Greg, I'm selectively responding to just this one thing since I agree
mostly (I think) with most of the other things you have said (to the
extent that I understood them.), and time limitations prevent me from
writing any tomes tonight.
Gregory Arago wrote: (among other things)
> It's not that I have 'a low estimate of the evidence and explanatory
> power involved' [in evolutionary science], its more accurate to note
> that as a non-natural scientific thinker, I do not privilege 'science'
> or 'evidence' in the same way as you seem to do.
I think I may be more "on your page" on this one than you seem to give
me credit for. I may be saying certain things with my science teacher
hat on that make it appear that I esteem science above other
disciplines. But actually, if you were implying (and I think you were)
that science and its methodologies have been given undue authority above
the other so-called "softer" disciplines or even (especially) the
liberal arts, then I pick up this lament with you, and would dearly love
to see much more contribution from (not just psychology or sociology)

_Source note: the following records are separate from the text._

(* ===== verification/Certificates.v ===== *)
(** * [pkg/certificates]: generating, saving and loading certificates

    [rand.go], [operations.go] and [generate.go].  The two common names are
    package variables set once ([names]); the rest of the state is the world. *)

From S2P Require Import Prelude GoStrings Kube Vendor RandUtils Filepath Pem Crypto.

(** ** [rand.go] *)

(** [generatedCAName] and [generatedTLSName], [None] before their [Once] ran. *)
Record names := mkNames {
  generatedCAName : option string;
  generatedTLSName : option string }.

Definition no_names : names := mkNames None None.

Section Generate.
Context {W : Type} `{Client W, Crypto W, Host W}.

Definition generateRandomString (length : nat) : M W string := GenerateRandomString length.

Definition generateCACommonName (prefix : string) : M (names * W) string :=
  s ← get_state;
  match generatedCAName s with
  | Some name => mret name
  | None =>
      r ← at_world (generateRandomString 5);
      put_state (mkNames (Some (prefix +:+ "-" +:+ r)) (generatedTLSName s));;
      mret (prefix +:+ "-" +:+ r)
  end.

Definition generateTLSCommonName (prefix : string) : M (names * W) string :=
  s ← get_state;
  match generatedTLSName s with
  | Some name => mret name
  | None =>
      r ← at_world (generateRandomString 5);
      put_state (mkNames (generatedCAName s) (Some (prefix +:+ "-" +:+ r)));;
      mret (prefix +:+ "-" +:+ r)
  end.

(** ** [operations.go] *)

Record CertificateOperations := mkCertificateOperations {
  GenerateKey : Z -> M W rsa_PrivateKey;
  CreateCertificate : Certificate -> Certificate -> rsa_PublicKey -> PrivateKey rsa_PrivateKey -> M W Certificate }.

Definition realCertOps : CertificateOperations := {|
  GenerateKey keyLength := rsa_GenerateKey keyLength;
  CreateCertificate template parent pub priv :=
    certBytes ← x509_CreateCertificate template parent pub priv;
    lift (checked (x509_ParseCertificate certBytes)) |}.

(** ** [generate.go] *)

Definition certCAType : string := "ca".
Definition certTLSType : string := "tls".
Definition commonTLSNamePrefix : string := "oidc-apps-controller-webhook".
Definition commonCANamePrefix : string := "oidc-apps-controller-ca".
Definition organizationName : string := "oidc-apps.io".
Definition keyLength : Z := 3072.

(** The validities of [manager.go], in nanoseconds *)
Definition Hour : Z := 3600000000000.
Definition tlsCertValidity : Z := Hour * 24.
Definition caCertValidity : Z := Hour * 168.

Record bundle := mkBundle {
  cert : Certificate;
  key : PrivateKey rsa_PrivateKey }.

Definition MaxInt64 : Z := 2 ^ 63 - 1.

Definition generateSerial : M W Z :=
  serial ← rand_Int (MaxInt64 - 1);
  mret (serial + 1)%Z.

Definition rsaToPem (privateKey : rsa_PrivateKey) : outcome string :=
  match x509_MarshalPKCS8PrivateKey privateKey with
  | inl e => Err (Errorf "error marshaling bundle private key" e)
  | inr m => Ret (pem.EncodeToMemory "RSA PRIVATE KEY" m)
  end.

Definition derToPem (certificate : Certificate) : outcome string :=
  match x509_ParseCertificate (Raw certificate) with
  | inl e => Err (Errorf "error parcing bundle" e)
  | inr certDERBytes => Ret (pem.EncodeToMemory "CERTIFICATE" (Raw certDERBytes))
  end.

(** [b.key] used as an RSA key: the type assertion panics on another key. *)
Definition assert_rsa (k : PrivateKey rsa_PrivateKey) : outcome rsa_PrivateKey :=
  match k with
  | RSA k => Ret k
  | OtherKey => Panic "interface conversion: crypto.PrivateKey is not *rsa.PrivateKey"
  end.

(** The two writes of either case of the switch in [writeBundle]. *)
Definition write_pair (path type_ certPEM keyPEM : string) : M W unit :=
  let locationCrt := filepath.Join2 path (type_ +:+ ".crt") in
  let locationKey := filepath.Join2 path (type_ +:+ ".key") in
  wrap "error saving bundle public key" (cert_WriteCert locationCrt certPEM);;
  wrap "error saving bundle private key" (cert_WriteCert locationKey keyPEM).

Definition writeBundle (path : string) (b : bundle) : M W unit :=
  certPEM ← lift (derToPem (cert b));
  k ← lift (assert_rsa (key b));
  keyPEM ← lift (rsaToPem k);
  if IsCA (cert b) then write_pair path certCAType certPEM keyPEM
  else write_pair path certTLSType certPEM keyPEM.

Definition generateCACert (path : string) (ops : CertificateOperations) : M (names * W) bundle :=
  privateKey ← wrap "error generating the CA private key" (at_world (GenerateKey ops keyLength));
  serial ← wrap "error generating bundle serial number" (at_world generateSerial);
  commonName ← generateCACommonName commonCANamePrefix;
  notBefore ← at_world time_Now;
  now ← at_world time_Now;
  let certTmpl := {|
    Raw := EmptyString;
    SerialNumber := serial;
    CommonName := commonName;
    Organization := [organizationName];
    DNSNames := ["CA"];
    NotBefore := notBefore;
    NotAfter := now + caCertValidity;
    KeyUsage := Z.lor (Z.lor KeyUsageKeyEncipherment KeyUsageDigitalSignature) KeyUsageCertSign;
    ExtKeyUsage := [];
    BasicConstraintsValid := true;
    IsCA := true |} in
  caCert ← wrap "error creating the CA bundle"
    (at_world (CreateCertificate ops certTmpl certTmpl (rsa_Public privateKey) (RSA privateKey)));
  let b := mkBundle caCert (RSA privateKey) in
  at_world (writeBundle path b);;
  mret b.

(** The private key does not come from [ops]. *)
Definition generateTLSCert (path : string) (ops : CertificateOperations) (dnsnames : list string) (caBundle : bundle) :
    M (names * W) bundle :=
  privateKey ← wrap "error generating the TLS private key" (at_world (rsa_GenerateKey keyLength));
  serial ← wrap "error generating bundle serial number" (at_world generateSerial);
  commonName ← generateTLSCommonName commonTLSNamePrefix;
  notBefore ← at_world time_Now;
  now ← at_world time_Now;
  let certTmpl := {|
    Raw := EmptyString;
    SerialNumber := serial;
    CommonName := commonName;
    Organization := [organizationName];
    DNSNames := dnsnames;
    NotBefore := notBefore;
    NotAfter := now + tlsCertValidity;
    KeyUsage := Z.lor KeyUsageDigitalSignature KeyUsageKeyEncipherment;
    ExtKeyUsage := [ExtKeyUsageServerAuth];
    BasicConstraintsValid := false;
    IsCA := false |} in
  certificate ← wrap "error generating the TLS bundle"
    (at_world (CreateCertificate ops certTmpl (cert caBundle) (rsa_Public privateKey) (key caBundle)));
  let b := mkBundle certificate (RSA privateKey) in
  at_world (writeBundle path b);;
  mret b.

(** The first PEM block of a file *)
Definition first_block (data : string) : outcome string :=
  match pem.Decode data with
  | (Some block, _) => Ret (pem.Block_Bytes block)
  | (None, _) => Err (ErrorString "no PEM block found")
  end.

(** The body that [loadTLSFromDisk] and [loadCAFromDisk] share. *)
Definition load_pair (path type_ : string) : M W bundle :=
  crt ← os_ReadFile (filepath.Join2 (filepath.Clean path) (type_ +:+ ".crt"));
  block ← lift (first_block crt);
  certificate ← lift (checked (x509_ParseCertificate block));
  key ← os_ReadFile (filepath.Join2 (filepath.Clean path) (type_ +:+ ".key"));
  block ← lift (first_block key);
  k ← lift (checked (x509_ParsePKCS8PrivateKey block));
  k ← lift (assert_rsa k);
  mret (mkBundle certificate (RSA k)).

Definition loadTLSFromDisk (path : string) : M W bundle := load_pair path certTLSType.
Definition loadCAFromDisk (path : string) : M W bundle := load_pair path certCAType.

End Generate.

Arguments CertificateOperations W {_}.
Arguments bundle W {_}.
(** ** Composing updates *)

Lemma appended_own from to m x x' : appended name current from to m x x' -> own_webhook name x' = own_webhook name x.
Proof. unfold appended. destruct (_ && _); [by intros (? & ? & ? & _ & _ & _ & ->)|by intros ->]. Qed.

Lemma appended_readable from to m x x' :
  (own_webhook name x = true -> ~ unreadable (Webhook_CABundle x)) -> appended name current from to m x x' ->
  own_webhook name x' = true -> ~ unreadable (Webhook_CABundle x').
Proof.
  intros Hx Ha. rewrite (appended_own _ _ _ _ _ Ha). revert Ha. unfold appended.
  destruct (own_webhook name x && negb (Nat.eqb m 0)); [|by intros ->]. intros (cas & kept & b & _ & _ & E & ->) _ [e E'].
  cbn [set_bundle Webhook_CABundle] in E'. congruence.
Qed.

Lemma all_readable_appended from to m ws ws' :
  Forall2 (appended name current from to m) ws ws' -> all_readable name unreadable ws -> all_readable name unreadable ws'.
Proof.
  unfold all_readable. induction 1 as [|x x' ws ws' Ha _ IH]; [done|]. intros Hall. inversion Hall as [|? ? Hx Hl]; subst.
  constructor; [by eapply appended_readable|by apply IH].
Qed.

Lemma appended_step from to to' m x x1 x2 :
  (from <= to)%Z -> (to <= to')%Z -> (to' <= NotAfter current)%Z ->
  appended name current from to m x x1 -> entry_becomes name (updated_bundle current to to') x1 x2 ->
  appended name current from to' (S m) x x2.
Proof.
  intros Hf Ht Hexp Ha He. unfold entry_becomes in He. rewrite (appended_own _ _ _ _ _ Ha) in He. unfold appended in *.
  destruct (own_webhook name x); cbn [andb negb Nat.eqb] in *; [|by subst].
  destruct He as (b & (cas1 & kept1 & E1 & Hu1 & Eb & _) & ->). destruct m as [|m]; cbn [Nat.eqb negb] in Ha.
  - subst x1. exists cas1, kept1, b. split; [done|]. split; [|done]. exact (unexpired_weaken _ _ from to' _ _ Hf (Z.le_refl _) Hu1).
  - destruct Ha as (cas & kept & b1 & E & Hu & Eb1 & ->). cbn [set_bundle Webhook_CABundle] in E1. rewrite Eb1 in E1. injection E1 as <-.
    apply (unexpired_copies _ _ kept current (S m)) in Hu1 as (kept' & -> & Hu'); [|done]. exists cas, kept', b. split; [done|].
    split; [exact (unexpired_trans _ _ _ _ _ _ _ Hf Ht Hu Hu')|]. split; [|done]. rewrite Eb, <- app_assoc.
    change [current] with (repeat current 1). by rewrite <- repeat_app, Nat.add_comm.
Qed.

Lemma appended_none from to ws : Forall2 (appended name current from to 0) ws ws.
Proof. apply Forall_Forall2_diag, Forall_forall. intros x _. unfold appended. by rewrite andb_false_r. Qed.

Lemma appended_later from to to' m x x' :
  (to <= to')%Z -> appended name current from to m x x' -> appended name current from to' m x x'.
Proof.
  intros Ht. unfold appended. destruct (_ && _); [|done]. intros (cas & kept & b & E & Hu & Eb & ->). exists cas, kept, b.
  split; [done|]. split; [|done]. by eapply unexpired_weaken.
Qed.

(** ** The loop of a tick *)

(** The configuration [o] after [m] updates since [from] *)
Definition after_updates (o : MutatingWebhookConfiguration) (from : Z) (m : nat) (u : W) : Prop :=
  (from <= clock u)%Z /\
  exists ws, stored_webhook u name = Some (set_webhooks ws o) /\
    Forall2 (appended name current from (clock u) m) (Webhooks o) ws.

Lemma update_after o from m u u' r :
  released (MutatingWebhookConfiguration_Meta o) = false -> all_readable name unreadable (Webhooks o) ->
  after_updates o from m u -> updateWebhookConfiguration c u = (r, u') -> (clock u' <= NotAfter current)%Z ->
  r = Ret tt /\ after_updates o from (S m) u'.
Proof.
  intros Hrel Hall (Hf & ws & Hst & Ha) E Hexp. destruct (update_answered u _ Hst Hrel) as (ws2 & u2 & E2 & Hcl & Hrw & Hst2).
  rewrite E in E2. injection E2 as -> <-. split; [done|]. split; [lia|]. exists ws2. split; [exact Hst2|].
  apply (rewritten_all _ _ unreadable) in Hrw; [|by eapply all_readable_appended].
  cbn [set_webhooks Webhooks] in Hrw. revert Hrw. generalize ws2 at 1 2. clear Hst Hst2 Hall. revert ws Ha.
  generalize (Webhooks o). intros l ws Ha. induction Ha as [|x x1 l ws Hx _ IH]; intros ws3 Hrw; inversion Hrw; subst; constructor.
  - by eapply appended_step.
  - by apply IH.
Qed.

Lemma clock_grows u : (clock u <= clock (snd (updateWebhookConfiguration c u)))%Z.
Proof.
  destruct (updateWebhookConfiguration c u) as [r u'] eqn:E. by destruct (update_run c u r u' Hcurrent E) as [(_ & _ & Hc) _].
Qed.

Lemma sync_webhooks_clock ws u : (clock u <= clock (snd (sync_webhooks c ws u)))%Z.
Proof.
  destruct (sync_webhooks c ws u) as [r u'] eqn:E. by destruct (sync_webhooks_spec c ws u r u' Hcurrent E) as (_ & (_ & _ & Hc) & _).
Qed.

but the wider humanities on this particular "ism" in our culture. In
fact I wrote a rather lengthy essay on this very subject a year or two
ago and posted it on my personal web site. If you care to read it all
and/or react, you would be welcome. Here is the link:
http://www.mbitikofer.com/origins.htm And if you click on the
return link at the bottom of this essay, you will be at another page
with another origins essay (my 'origins matrix') that I also wrote.
--Merv
To unsubscribe, send a message to majordomo@calvin.edu with
"unsubscribe asa" (no quotes) as the body of the message.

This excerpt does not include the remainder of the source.